Aubry v. Tri-City Hospital District

831 P.2d 317, 2 Cal. 4th 962, 9 Cal. Rptr. 2d 92, 92 Daily Journal DAR 8832, 92 Cal. Daily Op. Serv. 5599, 1992 Cal. LEXIS 2897
CourtCalifornia Supreme Court
DecidedJune 25, 1992
DocketS011123
StatusPublished
Cited by700 cases

This text of 831 P.2d 317 (Aubry v. Tri-City Hospital District) is published on Counsel Stack Legal Research, covering California Supreme Court primary law. Counsel Stack provides free access to over 12 million legal documents including statutes, case law, regulations, and constitutions.

Bluebook
Aubry v. Tri-City Hospital District, 831 P.2d 317, 2 Cal. 4th 962, 9 Cal. Rptr. 2d 92, 92 Daily Journal DAR 8832, 92 Cal. Daily Op. Serv. 5599, 1992 Cal. LEXIS 2897 (Cal. 1992).

Opinions

Opinion

PANELLI, J.

We granted review to decide whether Government Code section 815.6 provides a cause of action against a public entity that fails to comply with its obligations under the prevailing wage law. (Lab. Code, § 1720 et seq.) We conclude that the Court of Appeal was correct in holding that Government Code section 815.6 does not provide a cause of action in these circumstances. However, we also conclude that the Division of Labor Standards Enforcement (the DLSE) should be granted leave to amend its complaint to attempt to allege a cause of action under an alternative theory.

[965]*965Facts

Tri-City Hospital District (the District), a public entity whose principal office is located in Oceanside, California, decided to greatly expand its existing hospital facility. In June 1983, the District entered into an “Installment Sale Agreement” with Imperial Municipal Services Group (Imperial), a private corporation, under which Imperial would “sell” the finished addition to the District. Under the agreement, the District was to be Imperial’s “agent” for purposes of procuring a general contractor and overseeing construction. The agreement further provided that the District, as Imperial’s agent, would assure that the general contractor paid its employees the prevailing wage, as required on public works projects by Labor Code section 1770 et seq. Imperial, through the District as its agent, then entered into a contract with Lusardi Construction Company (Lusardi) as general contractor on the project. The contract with Lusardi did not refer to the project as a public work, nor did it include a provision requiring Lusardi to pay prevailing wage rates.

More than two years later, when substantial portions of the project had been completed, the DLSE, a part of the Department of Industrial Relations, commenced an investigation into possible violations of the public works laws. After the Director of the Department of Industrial Relations (the Director) determined that the project was a public work, the DLSE ordered Lusardi to comply with the prevailing wage requirements and to submit certified payroll records. When Lusardi failed to do so, the DLSE notified the District to withhold funds due Lusardi.
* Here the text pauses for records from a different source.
Lemma ModWheel_send (channel val : Z) :
  running_status_send (ModWheel channel val)
    (status_byte C_CONTROL_CHANGE channel)
    [CTL_LSB_MODWHEEL; u16 val mod 128;
     CTL_MSB_MODWHEEL; (u16 val / 128) mod 128].
Proof.
  unfold ModWheel.
  change [CTL_LSB_MODWHEEL; u16 val mod 128;
          CTL_MSB_MODWHEEL; (u16 val / 128) mod 128]
    with ([u8 CTL_LSB_MODWHEEL; u16 val mod 128]
          ++ [u8 CTL_MSB_MODWHEEL; (u16 val / 128) mod 128]).
  apply running_status_send_seq.
  - rewrite <- (mask7' (u16 val)). apply ControlChange_send.
  - replace (u16 val / 128) with (Z.shiftr (u16 val) 7)
      by (rewrite Z.shiftr_div_pow2 by lia; reflexivity).
    rewrite <- (mask7' (Z.shiftr (u16 val) 7)). apply ControlChange_send.
Qed.

Lemma ModWheel_msb_send (channel val : Z) :
  running_status_send (ModWheel_msb channel val)
    (status_byte C_CONTROL_CHANGE channel)
    [CTL_MSB_MODWHEEL; u8 val mod 128].
Proof.
  unfold ModWheel_msb.
  change CTL_MSB_MODWHEEL with (u8 CTL_MSB_MODWHEEL) at 2.
  rewrite <- (mask7' (u8 val)). apply ControlChange_send.
Qed.

Lemma ModWheel_int_send (channel val : Z) :
  running_status_send (ModWheel_int channel val)
    (status_byte C_CONTROL_CHANGE channel)
    [CTL_MSB_MODWHEEL; u8 val mod 128].
Proof.
  unfold ModWheel_int.
  pose proof (ModWheel_msb_send channel (u8 val)) as H.
  rewrite u8_u8 in H. exact H.
Qed.

(** What a running-status send puts on the line. *)
Lemma produced_send (op : M unit) (status : Z) (data : list Z) (w : world) :
  running_status_send op status data ->
  produced op w =
    if global_running_status_tx (this w) =? status then data
    else status :: data.
Proof.
  intros H. destruct (H w) as [Heq Hne]. unfold produced, exec.
  destruct (Z.eqb_spec (global_running_status_tx (this w)) status) as [E | E].
  - rewrite (Heq E). unfold_views; cbn.
    rewrite skipn_app, skipn_all, Nat.sub_diag. reflexivity.
  - rewrite (Hne E). unfold_views; cbn.
    rewrite skipn_app, skipn_all, Nat.sub_diag. reflexivity.
Qed.

Lemma status_byte_channel (f channel : Z) :
  0 <= f < 16 -> 0 <= channel <= 15 ->
  status_byte (16 * f) channel = 16 * f + channel.
Proof.
  intros Hf Hch. unfold status_byte.
  rewrite (u8_small channel) by lia.
  rewrite lor_family_channel by lia.
  apply u8_small. lia.
Qed.

Lemma PitchWheel_signed_send (channel val : Z) :
  running_status_send (PitchWheel_signed channel val)
    (status_byte C_PITCH_WHEEL channel)
    [u16 (val + 0x2000) mod 128; (u16 (val + 0x2000) / 128) mod 128].
Proof.
  unfold PitchWheel_signed.
  pose proof (PitchWheel_send channel (u16 (val + 0x2000))) as H.
  rewrite (u16_small (u16 (val + 0x2000))) in H
    by (unfold u16; apply Z.mod_pos_bound; lia).
  exact H.
Qed.

(** C1: every channel-voice send applies running-status elision: with its
    status byte (family or'ed with the channel) equal to the last one sent,
    only the data bytes are written; otherwise the status byte and the data
    bytes are written and the status byte becomes the last one sent.  This
    holds of NoteON, NoteOFF, ControlChange, ChannelAfterTouch, both
    PitchWheel entries and the three ModWheel entries; the 14-bit ModWheel,
    two control changes with one status byte, elides the second always.  So
    NoteON(0, 60, 100) after a different status writes 0x90 0x3C 0x64, and
    NoteON(0, 62, 90) right after it writes 0x3E 0x5A only. *)
Theorem running_status_elision :
  (forall channel key velocity,
     running_status_send (NoteON channel key velocity)
       (status_byte C_NOTE_ON channel) [u8 key; u8 velocity]) /\
  (forall channel key velocity,
     running_status_send (NoteOFF channel key velocity)
       (status_byte C_NOTE_OFF channel) [u8 key; u8 velocity]) /\
  (forall channel controller val,
     running_status_send (ControlChange channel controller val)
       (status_byte C_CONTROL_CHANGE channel) [u8 controller; u8 val]) /\
  (forall channel val,
     running_status_send (ChannelAfterTouch channel val)
       (status_byte C_CHANNEL_AFTERTOUCH channel) [u8 val]) /\
  (forall channel val,
     running_status_send (PitchWheel channel val)
       (status_byte C_PITCH_WHEEL channel)
       [u16 val mod 128; (u16 val / 128) mod 128]) /\
  (forall channel val,
     running_status_send (PitchWheel_signed channel val)
       (status_byte C_PITCH_WHEEL channel)
       [u16 (val + 0x2000) mod 128; (u16 (val + 0x2000) / 128) mod 128]) /\
  (forall channel val,
     running_status_send (ModWheel channel val)
       (status_byte C_CONTROL_CHANGE channel)
       [CTL_LSB_MODWHEEL; u16 val mod 128;
        CTL_MSB_MODWHEEL; (u16 val / 128) mod 128]) /\
  (forall channel val,
     running_status_send (ModWheel_msb channel val)
       (status_byte C_CONTROL_CHANGE channel)
       [CTL_MSB_MODWHEEL; u8 val mod 128]) /\
  (forall channel val,
     running_status_send (ModWheel_int channel val)
       (status_byte C_CONTROL_CHANGE channel)
       [CTL_MSB_MODWHEEL; u8 val mod 128]) /\
  (forall w : world,
     global_running_status_tx (this w) <> 0x90 ->
     produced (NoteON 0 60 100) w = [0x90; 0x3C; 0x64] /\
     produced (NoteON 0 62 90) (exec (NoteON 0 60 100) w) = [0x3E; 0x5A]).
Proof.
  split; [exact NoteON_send |].
  split; [exact NoteOFF_send |].
  split; [exact ControlChange_send |].
  split; [exact ChannelAfterTouch_send |].
  split; [exact PitchWheel_send |].
  split; [exact PitchWheel_signed_send |].
  split; [exact ModWheel_send |].
  split; [exact ModWheel_msb_send |].
  split; [exact ModWheel_int_send |].
  intros w Htx. split.
  - rewrite (produced_send _ _ _ w (NoteON_send 0 60 100)).
    change (status_byte C_NOTE_ON 0) with 0x90.
    destruct (Z.eqb_spec (global_running_status_tx (this w)) 0x90);
      [contradiction | reflexivity].
  - rewrite (produced_send _ _ _ _ (NoteON_send 0 62 90)).
    destruct (NoteON_send 0 60 100 w) as [_ Hne].
    unfold exec. rewrite Hne by exact Htx. reflexivity.
Qed.

Lemma running_status_elision_witness :
  produced (NoteON 0 60 100) (construct 0) = [0x90; 0x3C; 0x64] /\
  produced (NoteON 0 62 90) (exec (NoteON 0 60 100) (construct 0))
    = [0x3E; 0x5A].
Proof.
  apply (proj2 (proj2 (proj2 (proj2 (proj2 (proj2 (proj2 (proj2 (proj2
           running_status_elision))))))))).
  simpl. discriminate.
Defined.


(** The member functions of the transmit side preserve the receive side. *)
Lemma send_keeps_receive_side (op : send_op) (w : world) :
  let o := this w in
  let o' := this (exec (send op) w) in
  global_running_status_rx o' = global_running_status_rx o /\
  global_3rd_byte_flag o' = global_3rd_byte_flag o /\
  global_midi_c2 o' = global_midi_c2 o /\
  global_midi_c3 o' = global_midi_c3 o /\
  global_midi_state o' = global_midi_state o /\
  rx_fifo (serial_port o') = rx_fifo (serial_port o) /\
  invoked (exec (send op) w) = invoked w.
Proof.
  destruct w as [[[fifo line] tx rx flag c2 c3 st] log].
  destruct op; cbn -[Z.eqb Z.lor Z.land Z.shiftr u8 u16 Z.lnot];
    unfold NoteON, NoteOFF, ControlChange, ChannelAfterTouch, ModWheel,
      ModWheel_int, ModWheel_msb, PitchWheel_signed, PitchWheel, TimingClock, Start,
      Continue, Stop, Active_Sensing, Reset, ControlChange;
    unfold_monad; cbn -[Z.eqb Z.lor Z.land Z.shiftr u8 u16 Z.lnot];
    repeat match goal with
    | |- context [if ?a =? ?b then _ else _] =>
        destruct (a =? b); cbn -[Z.eqb Z.lor Z.land Z.shiftr u8 u16 Z.lnot]
    end;
    repeat split.
Qed.

Lemma rss_writes (op : M unit) (status : Z) (data : list Z) :
  running_status_send op status data -> writes op status data.
Proof. intros H w. apply produced_send. exact H. Qed.

Lemma bit7_clear_mod128 (x : Z) : bit7_clear (x mod 128).
Proof.
  unfold bit7_clear, CHANNEL_VOICE_MASK. apply bit7_data.
  pose proof (Z.mod_pos_bound x 128). lia.
Qed.

(** C4: the mask to 7 bits is applied by the wheel operations only.  Both
    PitchWheel entries and the three ModWheel entries send data bytes with
    bit 7 clear whatever their argument, the 8-bit ModWheel by masking the
    plain 8-bit value it is given; NoteON, NoteOFF, ControlChange and
    ChannelAfterTouch have no mask and send the low 8 bits of their data
    arguments.  So NoteON(0, 200, 255) writes 0x90 0xC8 0xFF, two bytes with
    bit 7 set in data position, and the controller value 200 goes out as
    0xC8 through ControlChange and as 0x48 through the 8-bit ModWheel. *)
Theorem plain_sends_write_unmasked_data :
  (forall channel val,
     writes (PitchWheel channel val) (status_byte C_PITCH_WHEEL channel)
       [u16 val mod 128; (u16 val / 128) mod 128] /\
     writes (PitchWheel_signed channel val) (status_byte C_PITCH_WHEEL channel)
       [u16 (val + 0x2000) mod 128; (u16 (val + 0x2000) / 128) mod 128] /\
     writes (ModWheel channel val) (status_byte C_CONTROL_CHANGE channel)
       [CTL_LSB_MODWHEEL; u16 val mod 128;
        CTL_MSB_MODWHEEL; (u16 val / 128) mod 128] /\
     writes (ModWheel_msb channel val) (status_byte C_CONTROL_CHANGE channel)
       [CTL_MSB_MODWHEEL; u8 val mod 128] /\
     writes (ModWheel_int channel val) (status_byte C_CONTROL_CHANGE channel)
       [CTL_MSB_MODWHEEL; u8 val mod 128] /\
     Forall bit7_clear
       [u16 val mod 128; (u16 val / 128) mod 128;
        u16 (val + 0x2000) mod 128; (u16 (val + 0x2000) / 128) mod 128;
        CTL_LSB_MODWHEEL; CTL_MSB_MODWHEEL; u8 val mod 128]) /\
  (forall channel key velocity,
     writes (NoteON channel key velocity) (status_byte C_NOTE_ON channel)
       [u8 key; u8 velocity] /\
     writes (NoteOFF channel key velocity) (status_byte C_NOTE_OFF channel)
       [u8 key; u8 velocity] /\
     writes (ControlChange channel key velocity)
       (status_byte C_CONTROL_CHANGE channel) [u8 key; u8 velocity] /\
     writes (ChannelAfterTouch channel velocity)
       (status_byte C_CHANNEL_AFTERTOUCH channel) [u8 velocity]) /\
  produced (NoteON 0 200 255) (construct 0) = [0x90; 0xC8; 0xFF] /\
  Z.land 0xC8 CHANNEL_VOICE_MASK = 0x80 /\
  Z.land 0xFF CHANNEL_VOICE_MASK = 0x80 /\
  produced (NoteOFF 0 200 255) (construct 0) = [0x80; 0xC8; 0xFF] /\
  produced (ChannelAfterTouch 0 200) (construct 0) = [0xD0; 0xC8] /\
  produced (ControlChange 0 CTL_MSB_MODWHEEL 200) (construct 0)
    = [0xB0; 0x01; 0xC8] /\
  produced (ModWheel_msb 0 200) (construct 0) = [0xB0; 0x01; 0x48].
Proof.
  split.
  - intros channel val.
    split; [apply rss_writes, PitchWheel_send |].
    split; [apply rss_writes, PitchWheel_signed_send |].
    split; [apply rss_writes, ModWheel_send |].
    split; [apply rss_writes, ModWheel_msb_send |].
    split; [apply rss_writes, ModWheel_int_send |].
    repeat (apply Forall_cons || apply Forall_nil);
      try apply bit7_clear_mod128; reflexivity.
  - split.
    + intros channel key velocity.
      split; [apply rss_writes, NoteON_send |].
      split; [apply rss_writes, NoteOFF_send |].
      split; [apply rss_writes, ControlChange_send |].
      apply rss_writes, ChannelAfterTouch_send.
    + repeat split.
Qed.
Lusardi filed suit for declaratory and injunctive relief against the Director and the DLSE in November 1986 in the Orange County Superior Court. The DLSE cross-complained1 against the District, seeking declaratory relief and damages for violation of the prevailing wage law. In the main action, the trial court granted Lusardi’s motion for summary judgment enjoining the DLSE from enforcing the public works law against it, its subcontractors, or the District. The Court of Appeal affirmed, and we granted review. In the separate opinion in the main action, Lusardi Construction Co. v. Aubry (1992) 1 Cal.4th 976 [4 Cal.Rptr.2d 837, 824 P.2d 643], this court held that when a public entity and a private contractor enter into an arrangement that is in substance a contract for a public work under the Labor Code but fails to provide for the payment of the prevailing wage for public works, the Director may seek statutory remedies for underpayment of the prevailing wage against the contractor.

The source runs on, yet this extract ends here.